Restaurant group: ‘Let Obama eat his hot dog’
She also noted that CCF was originally funded with money from the tobacco industry, which has been widely reported.
“The group has fought against stricter blood-alcohol levels for drivers and against increases in the minimum wage,” she said. “Its spokespersons avoid discussions about science and instead attack health advocates’ credibility.

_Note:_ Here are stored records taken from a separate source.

(* ===== verification/TcpLink.v ===== *)
(** * net.c: two hosts

    The theorems of this file are about two copies of the stack of Tcp.v that exchange
    frames: the handshake of net_tcp_connect() with a listening port, and the transfer of
    data with net_tcp_send() and net_tcp_recv().  [link] is what the two ends of an open
    connection agree on when nothing is in flight; the operations preserve it, and the
    bytes received are those sent. *)

From Stdlib Require Import ZArith Lia.
From stdpp Require Import base numbers list tactics.
From S2P Require Import Prelude Ring Packet Net Tcp.
Import Pkt Tcp.

Module Link.

(** What addresses a connection. *)
Definition addr_of (c : TcpConn) := (used c, (dst_ip c, dst_mac c), (src_port c, dst_port c)).
Definition peer_of (c : TcpConn) := (addr_of c, state c).

(** Connection [i] of a host, in state [st], to the host [ip] and its port [port]. *)
Record endpoint_in (st i : Z) (s : State) (ip : list Z) (port : Z) : Prop := {
  ep_eth : eth_ok (eth s); ep_slots : zlen (tcp_conns s) = TCP_MAX_CONN; ep_index : 0 <= i < TCP_MAX_CONN;
  ep_conn : conn_ok (tcp_conns s).[i]; ep_used : truth (used (tcp_conns s).[i]) = true; ep_state : state (tcp_conns s).[i] = st;
  ep_ip : dst_ip (tcp_conns s).[i] = ip; ep_port : dst_port (tcp_conns s).[i] = port;
  ep_first : forall g k, rsp g = port -> rdp g = src_port (tcp_conns s).[i] -> 0 <= k < i -> matches g ip (tcp_conns s).[k] = false;
  ep_rx : rx_wf (tcp_conns s).[i]; ep_ooo : ooo_len (tcp_conns s).[i] = 0;
  ep_snd : word (snd_nxt (tcp_conns s).[i]); ep_rcv : word (rcv_nxt (tcp_conns s).[i]) }.

#[global] Arguments ep_eth {_ _ _ _ _} _.
#[global] Arguments ep_slots {_ _ _ _ _} _.
#[global] Arguments ep_index {_ _ _ _ _} _.
#[global] Arguments ep_conn {_ _ _ _ _} _.
#[global] Arguments ep_used {_ _ _ _ _} _.
#[global] Arguments ep_state {_ _ _ _ _} _.
#[global] Arguments ep_port {_ _ _ _ _} _.
#[global] Arguments ep_rx {_ _ _ _ _} _.
#[global] Arguments ep_ooo {_ _ _ _ _} _.
#[global] Arguments ep_snd {_ _ _ _ _} _.
#[global] Arguments ep_rcv {_ _ _ _ _} _.
Notation endpoint := (endpoint_in TCP_ESTABLISHED).

(** Connection [i] of one host and [j] of another are the ends of an open connection, and
    nothing is in flight. *)
Record link (i j : Z) (a b : State) : Prop := {
  link_a : endpoint i a (MY_IP (eth b)) (src_port (tcp_conns b).[j]);
  link_b : endpoint j b (MY_IP (eth a)) (src_port (tcp_conns a).[i]);
  link_ab : snd_nxt (tcp_conns a).[i] = rcv_nxt (tcp_conns b).[j];
  link_ba : snd_nxt (tcp_conns b).[j] = rcv_nxt (tcp_conns a).[i];
  link_idle_a : tx_len (tcp_conns a).[i] = 0; link_idle_b : tx_len (tcp_conns b).[j] = 0 }.

Lemma link_sym i j a b : link i j a b -> link j i b a.
Proof. intros []. by constructor. Qed.

(** The round in which a frame arrives, followed by [pad] in the buffer. *)
Definition arrives (t : Z) (f pad : list Z) : Round := mkRound t (Some (f ++ pad, zlen (f ++ pad))).

(** ** The Ethernet state *)

Definition same_host (e e' : Eth) : Prop := my_mac e' = my_mac e /\ MY_IP e' = MY_IP e.

Lemma arp_put_host ip mac e : let e' := arp_cache_put ip mac e in
  same_host e e' /\ sent e' = sent e /\ ip_id_counter e' = ip_id_counter e /\ rtl8139_present e' = rtl8139_present e.
Proof. unfold arp_cache_put, same_host. by destruct (scan _ _ _). Qed.

Lemma eth_ok_arp ip mac e : eth_ok e -> eth_ok (arp_cache_put ip mac e).
Proof. intros []. destruct (arp_put_host ip mac e) as ((Em & Ei) & _ & Ec & _). constructor; by rewrite ?Em, ?Ei, ?Ec. Qed.

Lemma eth_ok_tx c fl seq ack d n e : eth_ok e -> eth_ok (tcp_tx c fl seq ack d n e).
Proof. intros []. constructor; try done. apply Z.mod_pos_bound. done. Qed.

(** ** Keeping an endpoint *)

Lemma endpoint_change st st' i s ip port c' e' : endpoint_in st i s ip port -> eth_ok e' -> addr_of c' = addr_of (tcp_conns s).[i] -> state c' = st' ->
  rx_wf c' -> ooo_len c' = 0 -> word (snd_nxt c') -> word (rcv_nxt c') -> endpoint_in st' i (set_conn i c' (s <| eth := e' |>)) ip port.
Proof.
  intros [] He Hp Hst Hrx Hoo Hs Hr. pose proof Hp as Hp'. unfold addr_of in Hp'. injection Hp' as E1 E3 E4 E5 E6.
  assert ((tcp_conns (set_conn i c' (s <| eth := e' |>))).[i] = c') as Ei by (apply aget_aset_eq; change (0 <= i < zlen (tcp_conns s)); lia).
  constructor; rewrite ?Ei; try done; try congruence.
  - cbn. by rewrite zlen_aset.
  - destruct ep_conn0. constructor; congruence.
  - intros g k Hg1 Hg2 Hk. rewrite E5 in Hg2. rewrite <- (ep_first0 g k Hg1 Hg2 Hk). cbn. f_equal. apply aget_aset_ne; lia.
Qed.

Lemma endpoint_set st i s ip port c' e' : endpoint_in st i s ip port -> eth_ok e' -> peer_of c' = peer_of (tcp_conns s).[i] ->
  rx_wf c' -> ooo_len c' = 0 -> word (snd_nxt c') -> word (rcv_nxt c') -> endpoint_in st i (set_conn i c' (s <| eth := e' |>)) ip port.
Proof.
  intros Hep He Hp. apply (endpoint_change st); [done|done|exact (f_equal fst Hp)|].
  transitivity (state (tcp_conns s).[i]); [exact (f_equal snd Hp)|apply Hep].
Qed.

(** A segment for an endpoint goes to its connection. *)
Lemma endpoint_receive st now g mac j s ip port c' e' :
  endpoint_in st j s ip port -> rsp g = port -> rdp g = src_port (tcp_conns s).[j] ->
  (Z.land (flags g) (Z.lor TCP_SYN TCP_ACK) =? TCP_SYN) = false ->
  rx_conn now g (tcp_conns s).[j] (eth s) = Some (c', e', false) ->
  tcp_rx_seg now g ip mac s = Some (set_conn j c' (s <| eth := e' |>)).
Proof.
  intros [] Hs Hd Hf E. unfold tcp_rx_seg. rewrite (scan_first _ _ 0 j).
  - by rewrite E; cbn [mbind option_bind]; rewrite Hf.
  - unfold TCP_MAX_CONN in *. lia.
  - unfold matches. rewrite ep_used0, Hs, Hd, ep_ip0, ep_port0, !Z.eqb_refl. unfold meq. by rewrite bool_decide_eq_true_2.
  - intros k Hk. apply ep_first0; [done|done|lia].
Qed.

Lemma frame_len c fl seq ack d e pad : eth_ok e -> conn_ok c -> zlen d <= TCP_TX_SIZE ->
  zlen (tcp_frame c fl seq ack d (zlen d) e ++ pad) = 54 + zlen d + zlen pad.
Proof.
  intros He Hc Hd. destruct (tcp_frame_bytes c fl seq ack d e He Hc Hd) as (? & ? & ? & ? & ? & ? & ->). unfold zlen.
  rewrite !length_app, (conn_mac_len _ Hc), (eth_mac_len _ He), (eth_ip_len _ He), (conn_ip_len _ Hc). unfold be4. cbn [length]. lia.
Qed.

In the process, CCF often resorts to distortion and name-calling.”
PCRM announced this week that it will ask the White House to issue an executive order barring the president, the first family, the vice president and all members of Obama’s cabinet from eating unhealthy foods in public.

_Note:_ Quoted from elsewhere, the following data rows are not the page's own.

Lemma merge_spec f old b buf len tmp :
  zlen old <= zlen b -> old = take (Z.to_nat (zlen old)) b -> zlen old < Fs.FS_MAX_BIN_DATA ->
  zlen tmp = Fs.FS_MAX_BIN_DATA -> 0 <= len <= zlen buf -> 0 <= offset f <= zlen old -> offset f + len < Fs.FS_MAX_BIN_DATA ->
  exists r, merge f (Some b) (zlen old) buf len tmp = Some r /\ zlen r = Fs.FS_MAX_BIN_DATA /\
    take (Z.to_nat (Z.max (zlen old) (offset f + len))) r
    = take (Z.to_nat (offset f)) old ++ take (Z.to_nat len) buf ++ drop (Z.to_nat (offset f + len)) old.
Proof.
  intros Hb Hold Hmax Htmp Hlen Hoff Hend. unfold merge. unfold Fs.FS_MAX_BIN_DATA in *.
  pose proof (zlen_nonneg old) as H0. rewrite (i32_small (zlen old)) by lia. rewrite (Z.min_l (zlen old)) by lia. cbn [default from_option id].
  rewrite (proj2 (Z.leb_le (zlen old) (zlen b))), (proj2 (Z.leb_le (offset f + len) _)) by lia. rewrite !andb_false_r.
  eexists. split; [reflexivity|]. rewrite Z.max_l by lia.
  set (t0 := c_memcpy tmp b (zlen old)).
  assert (t0 = old ++ drop (Z.to_nat (zlen old)) tmp) as Et by (unfold t0, c_memcpy; by rewrite <- Hold).
  unfold zlen in *. split.
  - rewrite !length_app, !length_take, length_drop, Et, length_app, length_drop. lia.
  - rewrite (take_app (take _ t0)), length_take. rewrite (take_ge (take _ t0)) by (rewrite length_take; lia).
    assert (length t0 = length tmp) as Lt by (rewrite Et, length_app, length_drop; lia).
    f_equal; [rewrite Et, take_app_le by lia; done|].
    rewrite (take_app (take _ buf)), length_take. rewrite (take_ge (take _ buf)) by (rewrite length_take; lia). f_equal.
    rewrite Lt, Et. destruct (decide (offset f + len <= Z.of_nat (length old))).
    + rewrite drop_app_le by lia. rewrite take_app_le by (rewrite length_drop; lia). apply take_ge. rewrite length_drop. lia.
    + rewrite (drop_ge old) by lia.
      match goal with |- take ?n _ = [] => replace n with 0%nat by lia end. apply take_0.
Qed.

(** The three ways a write to a file ends. *)
Lemma write_file_spec t j buf len s old v :
  open_file t j s old v -> 0 <= offset (fd t j s) <= zlen old -> 0 <= len <= zlen buf ->
  zlen old < Fs.FS_MAX_BIN_DATA -> offset (fd t j s) + len < Fs.FS_MAX_BIN_DATA ->
  let f := fd t j s in
  let new := take (Z.to_nat (offset f)) old ++ take (Z.to_nat len) buf ++ drop (Z.to_nat (offset f + len)) old in
  exists s' r, write_file t j f buf len s = Some (s', r) /\ Fs.wf (fs s') /\ table_ok s' /\
    (forall other, cstr other <> cstr (name f) -> Fs.lookup_file (fs s') other = Fs.lookup_file (fs s) other) /\
    ((r = -1 /\ fd_table s' = fd_table s /\ Fs.lookup_file (fs s') (name f) = Some v) \/
     (r = len /\ fd_table s' = fd_table (set_fd t j (f <| offset := offset f + len |>) s) /\
      exists v', Fs.lookup_file (fs s') (name f) = Some v' /\
        ((Fs.v_size v' = zlen new /\ Fs.v_data v' = Some new) \/ (Fs.v_size v' = Fs.v_size v /\ Fs.v_data v' = None)))).
Proof.
  intros [Ht Hj Htab Hwf Hu Hty Hmode Hnm Hlk Hsz (b & Hvb & Hlen & Hold)] Hoff Hl Hmax Hend f new. fold f in Hu, Hty, Hmode, Hnm, Hlk, Hoff, Hend.
  assert (zlen old = Fs.v_size v) as Ezo by (rewrite Hold; unfold zlen in *; rewrite length_take; lia).
  destruct (read_bin_lookup _ _ v b Hwf Hlk Hvb) as (p & Erd & Hp & Ebp).
  unfold write_file. change (Z.lor VFS_O_WRONLY VFS_O_RDWR) with 3. rewrite Hmode. cbn [negb].
  rewrite Erd. cbn [default from_option id]. rewrite (proj2 (Z.eqb_neq p 0) Hp), Ebp.
  destruct (kmalloc Fs.FS_MAX_BIN_DATA (Fs.heap (fs s))) as [h tmp] eqn:Em.
  set (f1 := (fs s) <| Fs.heap := h |>). set (s1 := s <| fs := f1 |>).
  destruct (Z.eqb_spec tmp 0) as [->|Htmp].
  { exists s1, (-1). split; [reflexivity|]. split; [|split; [exact Htab|split; [done|by left]]].
    apply wf_heap; [exact Hwf|]. pose proof (proj1 Hwf) as [A1 A2 A3 A4 (m & Hm & Hpm)].
    destruct (kmalloc_live Fs.FS_MAX_BIN_DATA _ m h 0 Hm ltac:(unfold Fs.FS_MAX_BIN_DATA; lia) Em) as [[_ Hm']|(? & _)]; [|lia].
    split; try assumption. by exists m. }
  destruct (Fs.held_alloc Fs.FS_MAX_BIN_DATA (fs s) h tmp (proj1 Hwf) ltac:(unfold Fs.FS_MAX_BIN_DATA; lia) Em Htmp) as [Ho1 Hh1].
  pose proof (wf_heap (fs s) h Hwf Ho1) as Hwf1. fold f1 in Ho1, Hh1, Hwf1.
  destruct (merge_spec f old b buf len (fresh tmp Fs.FS_MAX_BIN_DATA)) as (r & Emg & Hzr & Hr);
    [lia|by rewrite Ezo|lia|unfold zlen; rewrite fresh_len; done|lia|lia|lia|].
  rewrite Ezo in Emg, Hr. unfold Fs.FS_MAX_BIN_DATA in *.
  rewrite (i32_small (offset f)), (i32_small (offset f + len)), (i32_small (Fs.v_size v)) by lia.
  rewrite (proj2 (Z.ltb_ge (524288 - 1) (offset f + len))) by lia. cbv zeta. rewrite Emg. cbn [mbind option_bind].
  assert ((if offset f + len <? Fs.v_size v then Fs.v_size v else offset f + len) = Z.max (Fs.v_size v) (offset f + len)) as ->
    by (destruct (Z.ltb_spec (offset f + len) (Fs.v_size v)); lia).
  rewrite (u32_small (Z.max (Fs.v_size v) (offset f + len))) by lia. set (n := Z.max (Fs.v_size v) (offset f + len)) in *.
  destruct (Fs.write_bin_spec fresh fresh_len (ticks (counters s1)) (name f) r n 0 f1 Hwf1 Hnm ltac:(lia))
    as (f2 & r2 & Ew & Hwf2 & Hother & Hres).
  pose proof (Fs.write_bin_held fresh tmp _ _ _ n 0 f1 f2 r2 Hwf1 ltac:(lia) Hh1 Ew) as Hh2.
  match goal with |- context [Fs.fs_write_bin fresh ?a ?b ?c ?d ?e] =>
    change (Fs.fs_write_bin fresh a b c d e) with (Fs.fs_write_bin_internal fresh (ticks (counters s1)) (name f) r n 0 f1) end.
  rewrite Ew. cbn [mbind option_bind].
  eexists _, len. split; [reflexivity|]. set (f3 := f2 <| Fs.heap := kfree tmp (Fs.heap f2) |>).
  split; [exact (wf_heap f2 _ Hwf2 (Fs.held_free tmp f2 (proj1 Hwf2) Hh2))|].
  split; [apply table_ok_set; [exact Htab|exact Ht]|]. split; [exact Hother|]. right. split; [done|].
  split; [by rewrite u32_small by lia|].
  assert (zlen new = n) as Ezn.
  { unfold new, zlen in *. rewrite !length_app, !length_take, length_drop. lia. }
  destruct (decide (r2 = 0)) as [->|Hr2].
  { destruct (Fs.write_bin_lost fresh _ (name f) r n 0 f1 f2 v Hwf1 Hlk ltac:(unfold Fs.FS_MAX_BIN_DATA; lia) Ew) as (v' & Hv' & Hs' & Hd').
    exists v'. split; [exact Hv'|]. by right. }
  destruct Hres as [[-> _]|[(-> & _)|(_ & v' & Hv' & Hs' & _ & Hd')]]; [done|done|].
  - exists v'. split; [exact Hv'|]. left. split; [by rewrite Hs', Ezn|]. rewrite Hd'. f_equal. exact Hr.
Qed.

(** Changing the descriptor's offset keeps the file open on the same bytes. *)
Lemma open_file_offset t j o s s' old v :
  open_file t j s old v -> fs s' = fs s -> fd_table s' = fd_table (set_fd t j ((fd t j s) <| offset := o |>) s) ->
  open_file t j s' old v /\ offset (fd t j s') = o.
Proof.
  intros [Ht Hj Htab Hwf Hu Hty Hmode Hnm Hlk Hsz Hd] Efs Etab.
  assert (fd t j s' = (fd t j s) <| offset := o |>) as Efd.
  { unfold fd at 1. rewrite Etab. change ((fd_table ?x).[t].[j]) with (fd t j x). rewrite fd_set by (done || lia). by rewrite decide_True. }
  split; [|by rewrite Efd]. split; rewrite ?Efd, ?Efs; try assumption.
  unfold table_ok. rewrite Etab. by apply table_ok_set.
Qed.

Lemma vfs_seek_open t j o s old v :
  open_file t j s old v -> 0 <= o < 2 ^ 32 ->
  let s' := fst (vfs_seek t j o s) in
  snd (vfs_seek t j o s) = 0 /\ open_file t j s' old v /\ offset (fd t j s') = o.
Proof.
  intros Hf Ho. pose proof Hf as [Ht Hj _ _ Hu _ _ _ _ _ _]. unfold vfs_seek.
  rewrite (proj2 (good_task t) Ht), (proj2 (good_fd j) Hj). unfold truth. rewrite (proj2 (Z.eqb_neq _ _) Hu). cbn [negb fst snd].
  split; [done|]. rewrite (u32_small o) by done. by eapply open_file_offset.
Qed.

Lemma read_file_spec t j n s old v :
  open_file t j s old v -> 0 <= offset (fd t j s) < zlen old -> 0 < n < 2 ^ 31 ->
  read_file t j (fd t j s) n s
  = Some (set_fd t j ((fd t j s) <| offset := offset (fd t j s) + Z.min n (zlen old - offset (fd t j s)) |>) s,
          Ret (take (Z.to_nat n) (drop (Z.to_nat (offset (fd t j s))) old)) (Z.min n (zlen old - offset (fd t j s)))).
Proof.
  intros [Ht Hj Htab Hwf Hu Hty Hmode Hnm Hlk Hsz (b & Hvb & Hlen & Hold)] Hoff Hn.
  assert (zlen old = Fs.v_size v) as Ezo by (rewrite Hold; unfold zlen in *; rewrite length_take; lia).
  destruct (read_bin_lookup _ _ v b Hwf Hlk Hvb) as (p & Erd & Hp & Ebp).
  unfold read_file. change (Z.lor VFS_O_RDONLY VFS_O_RDWR) with 3. rewrite Hmode, Erd. cbn [negb].
  rewrite (proj2 (Z.eqb_neq p 0) Hp), (proj2 (Z.eqb_neq (Fs.v_size v) 0)) by lia. cbn [orb].
  set (f := fd t j s) in *. rewrite (i32_small (Fs.v_size v)), (i32_small (offset f)), (i32_small (_ - _)) by lia.
  rewrite (proj2 (Z.leb_gt _ _)) by lia. rewrite Ebp. cbn [default from_option id].
  assert ((if Fs.v_size v - offset f <? n then Fs.v_size v - offset f else n) = Z.min n (zlen old - offset f)) as ->
    by (rewrite Ezo; destruct (Z.ltb_spec (Fs.v_size v - offset f) n); lia).
  rewrite (proj2 (Z.leb_le (_ + _) (zlen b))) by lia. rewrite andb_false_r. rewrite u32_small by lia.
  f_equal. f_equal. f_equal. rewrite Ezo, Hold, skipn_firstn_comm, take_take. f_equal. lia.
Qed.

The move follows other provocative campaigns, including one that placed billboards in prominent areas of Chicago and Miami reading “Hot Dogs Cause Butt Cancer.”
The group’s nutrition education director Susan Levin said that Obama has a “responsibility to watch what he eats in public.”

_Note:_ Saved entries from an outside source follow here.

Lemma blocks_absorb n : forall k p h,
  iter (fun k h => sha1_block (drop (Z.to_nat (64 * k)) p) h) (Z.of_nat k) n h = absorb1 n h (drop (64 * k) p).
Proof.
  induction n as [|n IH]; intros k p h; cbn [iter absorb1]; [done|].
  rewrite block_ref, block_take. replace (Z.of_nat k + 1) with (Z.of_nat (S k)) by lia. rewrite IH, drop_drop.
  f_equal; [do 2 f_equal; f_equal; lia|]. f_equal. lia.
Qed.

Lemma sha1_blocks_ref n p h : sha1_blocks n p h = absorb1 n h p.
Proof. exact (blocks_absorb n 0 p h). Qed.

Lemma pad_zeros_spec fuel : forall k p padlen,
  (k < fuel)%nat -> 0 <= padlen -> zlen p = PADDED -> padlen + Z.of_nat k <= 120 ->
  (padlen + Z.of_nat k) mod 64 = 56 -> (forall j, 0 <= j < Z.of_nat k -> (padlen + j) mod 64 <> 56) ->
  exists p', pad_zeros fuel p padlen = (p', padlen + Z.of_nat k) /\ zlen p' = PADDED /\
    take (Z.to_nat (padlen + Z.of_nat k)) p' = take (Z.to_nat padlen) p ++ replicate k 0.
Proof.
  induction fuel as [|fuel IH]; intros k p padlen Hk H0 Hp Hle Hm Hlt; [lia|]. cbn [pad_zeros].
  destruct k as [|k].
  { rewrite Z.add_0_r in *. rewrite Hm. exists p. split_and!; [done|done|]. by rewrite app_nil_r. }
  rewrite (proj2 (Z.eqb_neq _ _)) by (specialize (Hlt 0 ltac:(lia)); by rewrite Z.add_0_r in Hlt).
  unfold PADDED in *. rewrite (proj2 (Z.leb_gt _ _)) by lia.
  destruct (IH k p.[padlen <- 0] (padlen + 1)) as (p' & E & Hp' & Ht); [lia|lia|by rewrite zlen_aset|lia| | |].
  - by replace (padlen + 1 + Z.of_nat k) with (padlen + Z.of_nat (S k)) by lia.
  - intros j Hj. specialize (Hlt (j + 1) ltac:(lia)). by replace (padlen + 1 + j) with (padlen + (j + 1)) by lia.
  - replace (padlen + 1 + Z.of_nat k) with (padlen + Z.of_nat (S k)) in * by lia. exists p'. split_and!; [done|done|].
    rewrite Ht. cbn [replicate]. replace (Z.to_nat (padlen + 1)) with (S (Z.to_nat padlen)) by lia.
    unfold aset, zlen in *. erewrite take_S_r by (apply list_lookup_insert_eq; lia).
    rewrite take_insert_ge by lia. by rewrite <- app_assoc.
Qed.

Lemma put_bitlen_spec p padlen bitlen : zlen p = PADDED -> 0 <= padlen <= 120 ->
  zlen (put_bitlen p padlen bitlen) = PADDED /\
  take (Z.to_nat (padlen + 8)) (put_bitlen p padlen bitlen) = take (Z.to_nat padlen) p ++ be64 bitlen.
Proof.
  intros Hp Hl. unfold put_bitlen. cbn [foldl fst]. rewrite !Z.shiftr_shiftr by lia. cbn [Z.add Pos.add Pos.succ].
  split; [by rewrite !zlen_aset|]. apply (aget_ext (A:=Z)).
  - unfold zlen, PADDED in *. rewrite !length_app, !length_take, !length_aset. simpl. lia.
  - intros i Hi. unfold zlen, PADDED in *. rewrite length_take, !length_aset in Hi.
    rewrite aget_take_lt by lia.
    rewrite !aget_aset by (rewrite ?zlen_aset; unfold zlen; lia).
    assert (forall x, Z.land x 255 = u8 x) as Hu by (intros x; change 255 with (Z.ones 8); by rewrite Z.land_ones by lia).
    rewrite !Hu.
    destruct (decide (i < padlen)) as [Hlt|Hge].
    + repeat (rewrite decide_False by lia). unfold aget. rewrite lookup_total_app_l by (rewrite length_take; lia).
      by rewrite lookup_total_take_lt by lia.
    + assert (exists k, i = padlen + k /\ 0 <= k < 8) as (k & -> & Hk) by (exists (i - padlen); lia).
      unfold aget. rewrite lookup_total_app_r by (rewrite length_take; lia). rewrite length_take.
      replace (Z.to_nat (padlen + k) - Z.to_nat padlen `min` length p)%nat with (Z.to_nat k) by lia.
      assert (k = 0 \/ k = 1 \/ k = 2 \/ k = 3 \/ k = 4 \/ k = 5 \/ k = 6 \/ k = 7) as Hc by lia.
      destruct Hc as [->|[->|[->|[->|[->|[->|[->| ->]]]]]]];
        repeat (rewrite decide_False by lia); rewrite decide_True by lia; reflexivity.
Qed.

(** The padding fills 64 or 128 bytes. *)
Lemma sha1_correct padded msg msglen :
  zlen padded = PADDED -> 0 <= msglen <= 119 -> msglen <= zlen msg ->
  exists padded', sha1 padded msg msglen = Some (padded', sha1_ref (take (Z.to_nat msglen) msg)) /\ zlen padded' = PADDED.
Proof.
  intros Hp Hm Hl. set (m := take (Z.to_nat msglen) msg).
  assert (zlen m = msglen) as Hzm by (unfold m, zlen in *; rewrite length_take; lia).
  unfold sha1, PADDED in *. rewrite (Z.min_l msglen) by lia. rewrite (proj2 (Z.leb_gt _ _)) by lia.
  set (p0 := (c_memcpy padded msg msglen).[msglen <- 0x80]).
  assert (zlen (c_memcpy padded msg msglen) = 128) as Hp1 by (unfold zlen at 1; rewrite length_c_memcpy by lia; exact Hp).
  assert (zlen p0 = 128) as Hp0 by (unfold p0; by rewrite zlen_aset).
  assert (take (Z.to_nat (msglen + 1)) p0 = m ++ [0x80]) as Ht0.
  { unfold p0, aset. replace (Z.to_nat (msglen + 1)) with (S (Z.to_nat msglen)) by lia.
    unfold zlen in Hp1. erewrite take_S_r by (apply list_lookup_insert_eq; lia). rewrite take_insert_ge by lia. f_equal.
    unfold c_memcpy, m. rewrite take_app_le by (rewrite length_take; unfold zlen in Hl; lia). by rewrite take_take, Nat.min_id. }
  assert (exists k, 0 <= Z.of_nat k < 64 /\ Z.of_nat k = (55 - msglen) mod 64 /\ (msglen + 1 + Z.of_nat k = 56 \/ msglen + 1 + Z.of_nat k = 120))
    as (k & Hk & Ek & Hc).
  { destruct (Z.le_gt_cases msglen 55).
    - exists (Z.to_nat (55 - msglen)). rewrite Z2Nat.id, Z.mod_small by lia. lia.
    - exists (Z.to_nat (119 - msglen)). rewrite Z2Nat.id by lia. split; [lia|]. split; [|lia].
      apply (Z.mod_unique _ _ (-1)); lia. }
  destruct (pad_zeros_spec 64 k p0 (msglen + 1)) as (p2 & -> & Hp2 & Ht2); [lia|lia|exact Hp0|lia| | |].
  { by destruct Hc as [-> | ->]. }
  { intros j Hj Hj'. pose proof (Z.div_mod (msglen + 1 + j) 64 ltac:(lia)). lia. }
  rewrite (proj2 (Z.leb_le _ _)) by lia.
  destruct (put_bitlen_spec p2 (msglen + 1 + Z.of_nat k) (msglen * 8) Hp2 ltac:(lia)) as [Hp3 Ht3].
  eexists. split; [|exact Hp3]. do 2 f_equal. unfold sha1_ref.
  assert (take (Z.to_nat (msglen + 1 + Z.of_nat k + 8)) (put_bitlen p2 (msglen + 1 + Z.of_nat k) (msglen * 8)) = fips_pad m) as E.
  { rewrite Ht3, Ht2, Ht0. unfold fips_pad. rewrite Hzm, <- Ek, Nat2Z.id, (Z.mul_comm 8), <- !app_assoc. done. }
  assert (length (fips_pad m) = Z.to_nat (msglen + 1 + Z.of_nat k + 8)) as El.
  { rewrite <- E. unfold zlen, PADDED in Hp3. rewrite length_take. lia. }
  f_equal. rewrite sha1_blocks_ref, El.
  destruct Hc as [Hc|Hc]; rewrite Hc in *; [change (Z.to_nat ((56 + 8 + 63) / 64)) with 1%nat|change (Z.to_nat ((120 + 8 + 63) / 64)) with 2%nat];
    rewrite absorb1_take, <- E; reflexivity.
Qed.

“The White House would never set up a photo op showing the president buying cigarettes, so why is it okay to show him eating a hot dog?” Levin said in a statement Tuesday.
She cited increasing rates of obesity in the United States and studies tying colorectal cancer and premature death to the consumption of processed meats.
Obama’s occasional stops at Washington, D.C.-area burger joints always attract media attention.
He treated staff to lunch at Good Stuff Eatery on Capitol Hill in August 2011 and went with then-Russian President Dmitry Medvedev to Ray’s Hell Burger in Arlington, Va., a year before that.
Despite the trend, some note that Obama appears to have lost weight since assuming office.
CCF defended meals like hot dogs and hamburgers as “quintessential American foods.”
“When it comes to the First Family’s dinner choices, the Center for Consumer Freedom suggests that they trust experts, not evangelical vegetarians who don lab coats to assume credibility,” Wilson said.
More than 10,000 of PCRM’s 125,000 members are physicians, Agarwal said.
CCF has gone after PCRM in the past, along with Mothers Against Drunk Driving, which it accuses of “attacking the responsible consumption of adult beverages.”
It also criticized the influential Institutes of Medicine (IOM) for joining a movement of “food nannies” after a recent IOM report concluded that staving off an obesity epidemic may require a soda tax and other concessions from industry.